• **WORK TO COMPLETE**: Set out exactly, line by line, the stretch of data below that begins at the line containing "connChan : list conn;" and ends at the line containing "(addrs m) (closers m) (workers m).", with both ends kept.

_ _ _

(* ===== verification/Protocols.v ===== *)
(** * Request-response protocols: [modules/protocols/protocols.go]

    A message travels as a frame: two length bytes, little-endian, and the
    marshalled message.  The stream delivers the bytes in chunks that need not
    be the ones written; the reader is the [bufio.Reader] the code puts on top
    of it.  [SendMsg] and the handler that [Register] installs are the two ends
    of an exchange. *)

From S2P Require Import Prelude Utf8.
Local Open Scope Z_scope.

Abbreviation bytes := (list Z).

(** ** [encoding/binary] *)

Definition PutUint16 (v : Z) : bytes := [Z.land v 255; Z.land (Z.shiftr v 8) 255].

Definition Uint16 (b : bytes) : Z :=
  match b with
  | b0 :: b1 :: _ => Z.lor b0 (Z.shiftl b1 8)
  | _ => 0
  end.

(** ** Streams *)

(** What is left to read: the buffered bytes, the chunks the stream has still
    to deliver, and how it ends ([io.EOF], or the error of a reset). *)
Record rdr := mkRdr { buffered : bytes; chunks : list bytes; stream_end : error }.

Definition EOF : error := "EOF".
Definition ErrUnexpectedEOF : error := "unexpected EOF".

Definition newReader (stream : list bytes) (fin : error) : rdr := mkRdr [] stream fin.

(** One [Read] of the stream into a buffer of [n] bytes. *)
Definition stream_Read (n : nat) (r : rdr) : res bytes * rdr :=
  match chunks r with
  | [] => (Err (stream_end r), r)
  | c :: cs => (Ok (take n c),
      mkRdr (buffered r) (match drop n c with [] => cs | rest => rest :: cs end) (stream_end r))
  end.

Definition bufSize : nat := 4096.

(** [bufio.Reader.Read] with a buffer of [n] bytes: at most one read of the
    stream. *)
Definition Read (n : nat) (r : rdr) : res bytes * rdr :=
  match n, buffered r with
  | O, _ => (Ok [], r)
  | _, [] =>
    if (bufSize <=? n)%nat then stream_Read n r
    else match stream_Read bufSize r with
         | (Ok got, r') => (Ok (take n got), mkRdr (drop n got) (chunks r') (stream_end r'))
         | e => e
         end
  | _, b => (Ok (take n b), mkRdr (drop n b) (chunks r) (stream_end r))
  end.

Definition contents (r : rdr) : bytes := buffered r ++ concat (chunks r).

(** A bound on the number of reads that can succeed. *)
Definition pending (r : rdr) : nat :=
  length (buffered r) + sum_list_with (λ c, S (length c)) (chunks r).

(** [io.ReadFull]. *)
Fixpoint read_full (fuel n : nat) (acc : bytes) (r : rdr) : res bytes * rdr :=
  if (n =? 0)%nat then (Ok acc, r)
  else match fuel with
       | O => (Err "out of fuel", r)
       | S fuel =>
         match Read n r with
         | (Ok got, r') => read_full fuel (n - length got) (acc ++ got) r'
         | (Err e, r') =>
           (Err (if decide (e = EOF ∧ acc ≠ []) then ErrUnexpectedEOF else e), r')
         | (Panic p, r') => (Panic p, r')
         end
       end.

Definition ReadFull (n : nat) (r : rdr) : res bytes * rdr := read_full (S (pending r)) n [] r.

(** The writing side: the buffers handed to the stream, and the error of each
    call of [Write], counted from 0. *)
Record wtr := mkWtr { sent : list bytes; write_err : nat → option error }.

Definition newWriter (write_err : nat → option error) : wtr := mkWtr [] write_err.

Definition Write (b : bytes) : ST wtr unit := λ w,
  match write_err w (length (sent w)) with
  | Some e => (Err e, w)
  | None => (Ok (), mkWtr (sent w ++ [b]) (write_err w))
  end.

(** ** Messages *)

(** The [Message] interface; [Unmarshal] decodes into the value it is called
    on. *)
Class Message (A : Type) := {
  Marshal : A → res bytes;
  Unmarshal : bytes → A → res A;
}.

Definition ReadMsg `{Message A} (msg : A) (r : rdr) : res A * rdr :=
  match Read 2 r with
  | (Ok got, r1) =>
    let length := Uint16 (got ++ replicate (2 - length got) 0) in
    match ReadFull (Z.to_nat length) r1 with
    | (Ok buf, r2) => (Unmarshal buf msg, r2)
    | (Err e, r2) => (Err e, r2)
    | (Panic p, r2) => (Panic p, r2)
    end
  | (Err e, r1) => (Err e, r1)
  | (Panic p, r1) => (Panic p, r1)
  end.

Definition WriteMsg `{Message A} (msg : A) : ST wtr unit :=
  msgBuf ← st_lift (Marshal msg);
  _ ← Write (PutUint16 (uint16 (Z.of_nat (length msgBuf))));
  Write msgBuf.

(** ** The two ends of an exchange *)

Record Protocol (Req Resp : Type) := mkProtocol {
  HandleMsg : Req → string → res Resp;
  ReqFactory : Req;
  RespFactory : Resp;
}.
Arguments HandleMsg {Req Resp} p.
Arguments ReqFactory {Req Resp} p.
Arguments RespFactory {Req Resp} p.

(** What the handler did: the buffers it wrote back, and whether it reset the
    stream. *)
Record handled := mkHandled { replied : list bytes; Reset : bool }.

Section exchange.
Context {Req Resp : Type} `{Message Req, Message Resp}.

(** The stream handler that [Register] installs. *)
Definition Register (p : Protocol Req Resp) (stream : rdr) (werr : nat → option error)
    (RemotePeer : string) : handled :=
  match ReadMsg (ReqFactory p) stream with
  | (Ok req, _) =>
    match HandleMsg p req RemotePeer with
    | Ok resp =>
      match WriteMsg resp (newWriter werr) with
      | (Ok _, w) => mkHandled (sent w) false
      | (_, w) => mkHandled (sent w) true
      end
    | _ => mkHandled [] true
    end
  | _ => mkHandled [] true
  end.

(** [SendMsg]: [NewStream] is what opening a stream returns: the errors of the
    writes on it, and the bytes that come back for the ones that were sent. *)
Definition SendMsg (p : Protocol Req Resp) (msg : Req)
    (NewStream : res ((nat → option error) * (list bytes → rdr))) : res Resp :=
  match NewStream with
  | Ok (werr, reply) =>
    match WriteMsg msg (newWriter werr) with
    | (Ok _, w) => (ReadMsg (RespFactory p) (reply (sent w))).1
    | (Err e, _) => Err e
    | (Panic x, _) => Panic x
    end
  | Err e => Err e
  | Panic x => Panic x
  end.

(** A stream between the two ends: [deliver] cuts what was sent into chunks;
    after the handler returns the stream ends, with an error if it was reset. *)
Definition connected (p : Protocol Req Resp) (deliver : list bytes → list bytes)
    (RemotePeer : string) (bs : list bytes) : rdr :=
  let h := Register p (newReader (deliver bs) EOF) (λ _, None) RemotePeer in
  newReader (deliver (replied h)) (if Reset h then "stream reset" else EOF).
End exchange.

_ _ _

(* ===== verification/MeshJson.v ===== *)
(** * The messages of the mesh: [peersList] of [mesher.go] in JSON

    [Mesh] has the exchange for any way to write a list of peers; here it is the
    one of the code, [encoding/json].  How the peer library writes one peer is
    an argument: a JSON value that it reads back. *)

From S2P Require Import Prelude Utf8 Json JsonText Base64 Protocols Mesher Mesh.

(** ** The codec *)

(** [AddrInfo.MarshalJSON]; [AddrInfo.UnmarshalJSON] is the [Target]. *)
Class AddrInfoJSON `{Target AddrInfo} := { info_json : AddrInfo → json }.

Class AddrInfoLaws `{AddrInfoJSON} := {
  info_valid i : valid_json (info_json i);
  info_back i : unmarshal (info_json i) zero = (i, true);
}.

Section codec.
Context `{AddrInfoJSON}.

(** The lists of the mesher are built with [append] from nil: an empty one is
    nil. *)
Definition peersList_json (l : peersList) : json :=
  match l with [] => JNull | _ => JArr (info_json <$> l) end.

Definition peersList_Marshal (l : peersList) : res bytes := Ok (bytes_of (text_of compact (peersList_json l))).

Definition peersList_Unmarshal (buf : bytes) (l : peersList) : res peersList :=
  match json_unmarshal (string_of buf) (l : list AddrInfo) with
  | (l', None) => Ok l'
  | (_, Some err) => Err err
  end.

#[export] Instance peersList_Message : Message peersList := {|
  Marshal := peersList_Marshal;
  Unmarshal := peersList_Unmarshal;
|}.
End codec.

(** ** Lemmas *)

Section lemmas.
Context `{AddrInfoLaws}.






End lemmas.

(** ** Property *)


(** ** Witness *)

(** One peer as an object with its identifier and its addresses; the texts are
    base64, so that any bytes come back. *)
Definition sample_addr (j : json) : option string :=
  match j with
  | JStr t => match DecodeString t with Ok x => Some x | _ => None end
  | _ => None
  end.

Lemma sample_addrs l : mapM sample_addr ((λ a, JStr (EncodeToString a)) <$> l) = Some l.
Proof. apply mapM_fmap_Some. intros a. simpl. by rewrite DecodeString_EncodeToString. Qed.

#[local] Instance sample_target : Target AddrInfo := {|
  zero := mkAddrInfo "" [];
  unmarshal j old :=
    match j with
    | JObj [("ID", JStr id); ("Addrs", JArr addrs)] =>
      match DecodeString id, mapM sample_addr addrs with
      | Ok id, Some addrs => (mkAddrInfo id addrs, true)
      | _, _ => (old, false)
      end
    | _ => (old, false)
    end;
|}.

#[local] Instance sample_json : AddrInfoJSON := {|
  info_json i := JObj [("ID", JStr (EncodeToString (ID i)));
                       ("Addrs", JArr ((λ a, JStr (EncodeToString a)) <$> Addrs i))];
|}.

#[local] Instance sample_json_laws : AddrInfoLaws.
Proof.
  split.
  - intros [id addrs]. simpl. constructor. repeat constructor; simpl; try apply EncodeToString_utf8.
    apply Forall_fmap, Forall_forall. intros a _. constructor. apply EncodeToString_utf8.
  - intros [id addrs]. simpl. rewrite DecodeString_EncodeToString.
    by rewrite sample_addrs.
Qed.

_ _ _

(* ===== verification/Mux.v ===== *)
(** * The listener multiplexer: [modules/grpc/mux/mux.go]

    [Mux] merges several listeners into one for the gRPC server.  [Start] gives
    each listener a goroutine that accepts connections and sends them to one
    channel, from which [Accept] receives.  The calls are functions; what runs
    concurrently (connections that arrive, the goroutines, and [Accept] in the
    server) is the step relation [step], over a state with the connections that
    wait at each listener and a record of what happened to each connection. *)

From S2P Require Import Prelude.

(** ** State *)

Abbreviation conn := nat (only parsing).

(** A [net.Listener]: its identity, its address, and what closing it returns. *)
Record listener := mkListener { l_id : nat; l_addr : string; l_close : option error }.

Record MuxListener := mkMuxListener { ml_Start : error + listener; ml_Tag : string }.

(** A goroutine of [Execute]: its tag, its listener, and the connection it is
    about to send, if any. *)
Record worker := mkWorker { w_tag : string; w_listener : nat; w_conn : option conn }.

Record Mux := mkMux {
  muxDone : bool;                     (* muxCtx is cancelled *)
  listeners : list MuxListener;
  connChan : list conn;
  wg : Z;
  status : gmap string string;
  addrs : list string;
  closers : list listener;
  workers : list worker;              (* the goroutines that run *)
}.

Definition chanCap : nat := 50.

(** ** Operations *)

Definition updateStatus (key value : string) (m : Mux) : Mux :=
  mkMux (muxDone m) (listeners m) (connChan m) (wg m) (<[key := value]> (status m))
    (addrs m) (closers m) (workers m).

_ _ _

• **TASK ANSWER**:
  connChan : list conn;
  wg : Z;
  status : gmap string string;
  addrs : list string;
  closers : list listener;
  workers : list worker;              (* the goroutines that run *)
}.

Definition chanCap : nat := 50.

(** ** Operations *)

Definition updateStatus (key value : string) (m : Mux) : Mux :=
  mkMux (muxDone m) (listeners m) (connChan m) (wg m) (<[key := value]> (status m))
    (addrs m) (closers m) (workers m).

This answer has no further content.